Posted by Ryan Durney on Jun 11, 2015 in News & Thoughts |
That’s approximately 55,600 unbirthdays, if the poor girl were still stuck in the animated version of the Mad Tea Party.
Since Alice’s first tumble down the rabbit hole of Victorian times, there have been over far over 100 illustrated editions of Alice in Wonderland published. Why has this book been commissioned through the ages so many times? Do we need anything but Sir John Tenniel’s beloved, perfectly period illustrations?
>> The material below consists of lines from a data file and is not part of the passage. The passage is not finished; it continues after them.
(** * ReactPython: the data-access layer of the movie API (crud.py)

    A shallow embedding of [models.py] and [crud.py].  The relational store
    is a record of three tables, each a list of rows in the store's natural
    order.  The SQLAlchemy session is a pair of the committed store and the
    unit of work (the changes registered on ORM objects and not yet
    flushed); the functions of [crud.py] run in a state-and-exception monad
    over that session.

    Conventions of the embedding:
    - SQL integers are [Z]; the width of a column (SmallInteger) is
      enforced by the store and is not modelled;
    - a nullable column is an [option];
    - [ORDER BY] is a merge sort on the ordering key (SQL leaves the order
      of rows with equal keys open);
    - the legacy [Query] API de-duplicates full entities by primary key
      when it builds the result list;
    - [logger.error] writes to the process log, which is not part of the
      session, and is left out;
    - the flush of a commit checks the rows its DELETE statements match,
      as the ORM does, and raises StaleDataError on a mismatch;
    - avg is in the number type of the store, whose rounding is a
      parameter. *)

From Stdlib Require Import ZArith QArith Ascii String.
From stdpp Require Import base decidable option list sorting gmap strings.

Local Open Scope Z_scope.
#[local] Set Warnings "-clear-no-such-hyp".

(** ** models.py *)

Record date := Date { date_year : Z; date_month : Z; date_day : Z }.

#[global] Instance date_eq_dec : EqDecision date.
Proof. solve_decision. Defined.

Module Movie.
(** class Movie(Base), table "movies".  The relationships [director] and
    [actors] are not columns: they are resolved against the tables
    "stars" and "play" (see [director_of] and [actors_of]). *)
Record t := Row {
  id : Z;
  title : string;
  year : Z;
  duration : option Z;
  id_director : option Z
}.

Definition set_title (v : string) (m : t) : t :=
  Row (id m) v (year m) (duration m) (id_director m).
Definition set_year (v : Z) (m : t) : t :=
  Row (id m) (title m) v (duration m) (id_director m).
Definition set_duration (v : option Z) (m : t) : t :=
  Row (id m) (title m) (year m) v (id_director m).
Definition set_id_director (v : option Z) (m : t) : t :=
  Row (id m) (title m) (year m) (duration m) v.
End Movie.

Module Star.
(** class Star(Base), table "stars". *)
Record t := Row {
  id : Z;
  name : string;
  birthdate : option date
}.
End Star.

Module Play.
(** play_association_table, table "play": no primary key, every column
    nullable. *)
Record t := Row {
  id_movie : option Z;
  id_actor : option Z;
  role : option string
}.
End Play.

#[global] Instance movie_eq_dec : EqDecision Movie.t.
Proof. solve_decision. Defined.
#[global] Instance star_eq_dec : EqDecision Star.t.
Proof. solve_decision. Defined.
#[global] Instance play_eq_dec : EqDecision Play.t.
Proof. solve_decision. Defined.

(** The store: the three tables. *)
Record DB := mkDB {
  movies : list Movie.t;
  stars : list Star.t;
  play : list Play.t
}.

(** [id] is declared [primary_key=True] on both entity tables. *)
Definition primary_keys (d : DB) : Prop :=
  NoDup (Movie.id <$> movies d) ∧ NoDup (Star.id <$> stars d).

(** ** The session: committed store and unit of work *)

(** A change registered in the unit of work, flushed by [commit]. *)
Inductive change :=
  | UpdateMovie (m : Movie.t)      (* UPDATE movies SET ... WHERE id = m.id *)
  | DeletePlay (mid sid : Z)       (* DELETE FROM play WHERE id_movie = mid AND id_actor = sid *)
  | InsertPlay (mid sid : Z).      (* INSERT INTO play (id_movie, id_actor) VALUES (mid, sid) *)

Record Session := mkSession {
  store : DB;
  pending : list change
}.
(** * Sonata GPIO and OpenTitan UART drivers (CHERIoT RTOS, sunburst platform)

    A shallow embedding of
      sdk/include/platform/sunburst/platform-gpio.hh
      sdk/include/platform/sunburst/platform-uart.hh
    Registers are [uint32_t] fields, modelled as [Z] with the wrap-around of
    every fixed-width operation written out.  Operations whose C++ behaviour
    is undefined at some input (a shift of a 32-bit [int] by 32 or more, a
    division by zero) return [None] there. *)

From Stdlib Require Import ZArith Lia Bool List.
Import ListNotations.

Local Open Scope Z_scope.

(** ** Fixed-width integers *)

(** Conversion to [uint8_t], [uint32_t], [uint64_t]: reduction modulo 2^w. *)
Definition to_u8 (x : Z) : Z := x mod 2 ^ 8.
Definition to_u16 (x : Z) : Z := x mod 2 ^ 16.
Definition to_u32 (x : Z) : Z := x mod 2 ^ 32.
Definition to_u64 (x : Z) : Z := x mod 2 ^ 64.

(** The values of each type. *)
Definition is_u8 (x : Z) : Prop := 0 <= x < 2 ^ 8.
Definition is_u32 (x : Z) : Prop := 0 <= x < 2 ^ 32.

(** [~x] on a [uint32_t]. *)
Definition not32 (x : Z) : Z := to_u32 (Z.lnot x).

(** [1 << index] where [1] is a 32-bit [int] and [index] was promoted to
    [int]: defined for shift amounts 0..31 only.  The [int] result is then
    converted to [uint32_t] by the [&] with a [uint32_t] operand. *)
Definition shl_one (index : Z) : option Z :=
  if (0 <=? index) && (index <? 32)
  then Some (to_u32 (Z.shiftl 1 index))
  else None.

(** Sequencing of computations that may be undefined. *)
Definition bind {A B : Type} (m : option A) (k : A -> option B) : option B :=
  match m with
  | Some a => k a
  | None => None
  end.

Notation "x <- m ;; k" := (bind m (fun x => k))
  (at level 61, m at next level, right associativity).

(** ** SonataGpio<OutputMask, InputMask> *)

Module SonataGpio.

(** The four registers of one GPIO instance, in declaration order. *)
Record t : Type := mk {
  output : Z;
  input : Z;
  debouncedInput : Z;
  outputEnable : Z
}.

(** Stores to a single register. *)
Definition set_output (s : t) (v : Z) : t :=
  mk v (input s) (debouncedInput s) (outputEnable s).

Definition set_outputEnable (s : t) (v : Z) : t :=
  mk (output s) (input s) (debouncedInput s) v.

(** Every register holds a [uint32_t]. *)
Definition wf (s : t) : Prop :=
  is_u32 (output s) /\ is_u32 (input s) /\
  is_u32 (debouncedInput s) /\ is_u32 (outputEnable s).

(** [gpio_bit(uint8_t index, uint32_t mask)]: [(1 << index) & mask].
    [index] is a value of [uint8_t]; callers holding a wider index convert. *)
Definition gpio_bit (index mask : Z) : option Z :=
  b <- shl_one index ;;
  Some (Z.land b mask).

Section Masks.

Variables OutputMask InputMask : Z.

(** [bool output_set(uint8_t index, bool value)] *)
Definition output_set (s : t) (index : Z) (value : bool) : option (t * bool) :=
  Bit <- gpio_bit index OutputMask ;;
  let s' :=
    if value
    then set_output s (Z.lor (output s) Bit)
    else set_output s (Z.land (output s) (not32 Bit)) in
  Some (s', negb (Bit =? 0)).

(** [bool output_enable(uint32_t index, bool enable = true)]; the index is
    narrowed to [uint8_t] when it is passed to [gpio_bit]. *)
Definition output_enable (s : t) (index : Z) (enable : bool) : option (t * bool) :=
  Bit <- gpio_bit (to_u8 index) OutputMask ;;
  let s' :=
    if enable
    then set_outputEnable s (Z.lor (outputEnable s) Bit)
    else set_outputEnable s (Z.land (outputEnable s) (not32 Bit)) in
  Some (s', negb (Bit =? 0)).
(** X17.  Dispatching an event changes nothing but the order of the
    children: the objects, the popup slot, the rectangle, the spacing, the
    layout and [eventForwarding] are as before, and the sequence holds only
    objects it held before and has not grown.  Every handler that is
    invoked receives the same message: the event itself when it is no
    pointer event, and otherwise a copy that differs from it in the
    position alone, which is taken relative to the origin of the Layer. *)
Theorem onEvent_only_reorders event L :
  objs (onEvent event L).1.1 = objs L
  ∧ popup (onEvent event L).1.1 = popup L
  ∧ rect (onEvent event L).1.1 = rect L
  ∧ spacing (onEvent event L).1.1 = spacing L
  ∧ layout (onEvent event L).1.1 = layout L
  ∧ eventForwarding (onEvent event L).1.1 = eventForwarding L
  ∧ (∀ x, x ∈ children (onEvent event L).1.1 → x ∈ children L)
  ∧ length (children (onEvent event L).1.1) ≤ length (children L)
  ∧ Forall (fun call => ∃ o, call = CallChild o (rewrap L event)
                             ∨ call = CallPopup o (rewrap L event))
           (onEvent event L).2
  ∧ (isMouseEvent event = false → rewrap L event = event)
  ∧ (isMouseEvent event = true →
     type (rewrap L event) = type event
     ∧ creator (rewrap L event) = creator event
     ∧ finalCallback (rewrap L event) = finalCallback event
     ∧ data (rewrap L event) = Geometry.sub (data event) (rect L)).
Proof.
  assert (Hwrap : (isMouseEvent event = false → rewrap L event = event)
    ∧ (isMouseEvent event = true →
       type (rewrap L event) = type event
       ∧ creator (rewrap L event) = creator event
       ∧ finalCallback (rewrap L event) = finalCallback event
       ∧ data (rewrap L event) = Geometry.sub (data event) (rect L))).
  { unfold rewrap, Layer.rewrap. by split; intros ->. }
  destruct Hwrap as [Hw1 Hw2].
  rewrite (onEvent_unfold isMouseEvent contains baseIsMatch).
  destruct (Layer.rejects _ _ _ _); [by split_and!|].
  destruct (popup L) as [p|] eqn:Hp.
  { simpl. rewrite Hp. split_and!; try done.
    repeat constructor. exists p. by right. }
  destruct (eventForwarding L) eqn:Hf; [|simpl; rewrite Hp, Hf; by split_and!].
  simpl.
  destruct (forward_frame baseIsMatch (rewrap L event) (children L) L)
    as [_ Hcalls].
  assert (Hcalls' : Forall (fun call => ∃ o,
              call = CallChild o (rewrap L event)
              ∨ call = CallPopup o (rewrap L event))
            (forward (rewrap L event) (children L) L).2).
  { eapply Forall_impl; [exact Hcalls|]. intros call [c ->]. exists c.
    by left. }
  destruct (forward_promoted (rewrap L event) (children L) L)
    as [Hsame|(c & Hc & Hcap & Hsame)];
    unfold forward, rewrap, lodash_remove in *; rewrite Hsame.
  { rewrite Hp, Hf. by split_and!. }
  simpl. rewrite Hp, Hf. split_and!; try done.
  - intros x Hx. apply elem_of_cons in Hx as [->|Hx]; [done|].
    by apply (lodash_remove_spec baseIsMatch) in Hx as [_ ?].
  - assert (length (Layer.lodash_remove baseIsMatch L c (children L))
            < length (children L)).
    { apply (length_filter_lt _ _ c); [done|].
      fold (Layer.matches baseIsMatch L c c).
      by rewrite (matches_self baseIsMatch). }
    lia.
Qed.

(** The state and the calls of a dispatch in which [c] is the first child
    to take the event. *)
Lemma onEvent_capture event L pre c post :
  popup L = None →
  eventForwarding L = true →
  rejects L event = false →
  children L = pre ++ c :: post →
  (∀ x, x ∈ pre → captures L (rewrap L event) x = false) →
  captures L (rewrap L event) c = true →
  onEvent event L
  = (set_children (c :: lodash_remove L c (children L)) L, VUndefined,
     calls_to L (rewrap L event) pre ++ [CallChild c (rewrap L event)]).
Proof.
  intros Hp Hf Hr Hc Hpre Hcap.
  unfold onEvent. rewrite (onEvent_unfold isMouseEvent contains baseIsMatch).
  fold rejects. rewrite Hr, Hp, Hf. fold rewrap. rewrite Hc at 1 2.
  by rewrite (forward_capture baseIsMatch _ _ _ _ _ Hpre Hcap).
Qed.

(** X18.  When the children are distinct and lodash's comparison matches
    the child that takes the event with none of its siblings, the promotion
    is a rotation: that child comes first and the others keep their
    order. *)
Theorem promotion_keeps_order event L pre c post :
  popup L = None →
  eventForwarding L = true →
  rejects L event = false →
  children L = pre ++ c :: post →
  (∀ x, x ∈ pre → captures L (rewrap L event) x = false) →
  captures L (rewrap L event) c = true →
  NoDup (children L) →
  (∀ x, x ∈ children L → x ≠ c → baseIsMatch L c x = false) →
  children (onEvent event L).1.1 = c :: pre ++ post.
Proof.
  intros Hp Hf Hr Hc Hpre Hcap Hnd Hmatch.
  rewrite (onEvent_capture event L pre c post) by done. simpl. f_equal.
  rewrite Hc in Hnd, Hmatch |- *.
  apply NoDup_app in Hnd as (_ & Hdisj & Hnd).
  apply NoDup_cons in Hnd as [Hpost _].
  unfold lodash_remove, Layer.lodash_remove.
  rewrite filter_app, filter_cons_False.
  - f_equal; apply (lodash_remove_none baseIsMatch); intros x Hx;
      unfold Layer.matches.
    + assert (x ≠ c) by (intros ->; apply (Hdisj c Hx); by left).
      rewrite Hmatch, orb_false_r; [by apply Nat.eqb_neq| |done].
      apply elem_of_app. by left.
    + assert (x ≠ c) by (intros ->; by apply Hpost).
      rewrite Hmatch, orb_false_r; [by apply Nat.eqb_neq| |done].
      apply elem_of_app. right. by right.
  - fold (Layer.matches baseIsMatch L c c).
    by rewrite (matches_self baseIsMatch).
Qed.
If Alice editions had never started to become a tradition, I’d say, perhaps, that we wouldn’t, but Lewis Carroll himself changed the format three times in his career, coloring it and releasing a younger children’s edition. Then there were 8 editions released the year that its copyright expired in the UK alone.
The classic tale remains a staple of adolescent literature, landing in the hands of children between the ages of 9-12, and simultaneously collected and coveted by all ages, especially if the illustrations successfully convey the curious ambiance of her adventure through Wonderland.
Lewis Carroll’s tale is unique in that it captures the strangeness of dreams (and in parallel, the mercurial nature of adolescence) better than most children’s stories. The imagery in Wonderland sets an artist free in exactly the same way that our dreams do, each night. It’s not just another children’s book, but a keepsake kept as a treasured piece of ephemera.
I fully admit that it’s always been a dream goal of mine to create a “choice collectible Alice,” that looks the proper part of an heirloom book. I believe that very few titles are released this way today, making my planned edition worthy of attention, perhaps. Using the original text, I am highly motivated to create not just the illustrations–but an entire book, from cover to cover, as a high caliber work of art. With the recent film by Tim Burton being popular, but ultimately missing the mark, it’s high time to release an unforgettable version in print, true to the nature of the story.
It used to be an unspoken tradition for illustrators to be frequently paid to take on Alice in Wonderland, and reflect their times and their modern illustrative style in the work. For illustrators, this is like an art history imprint that we now seem to be losing.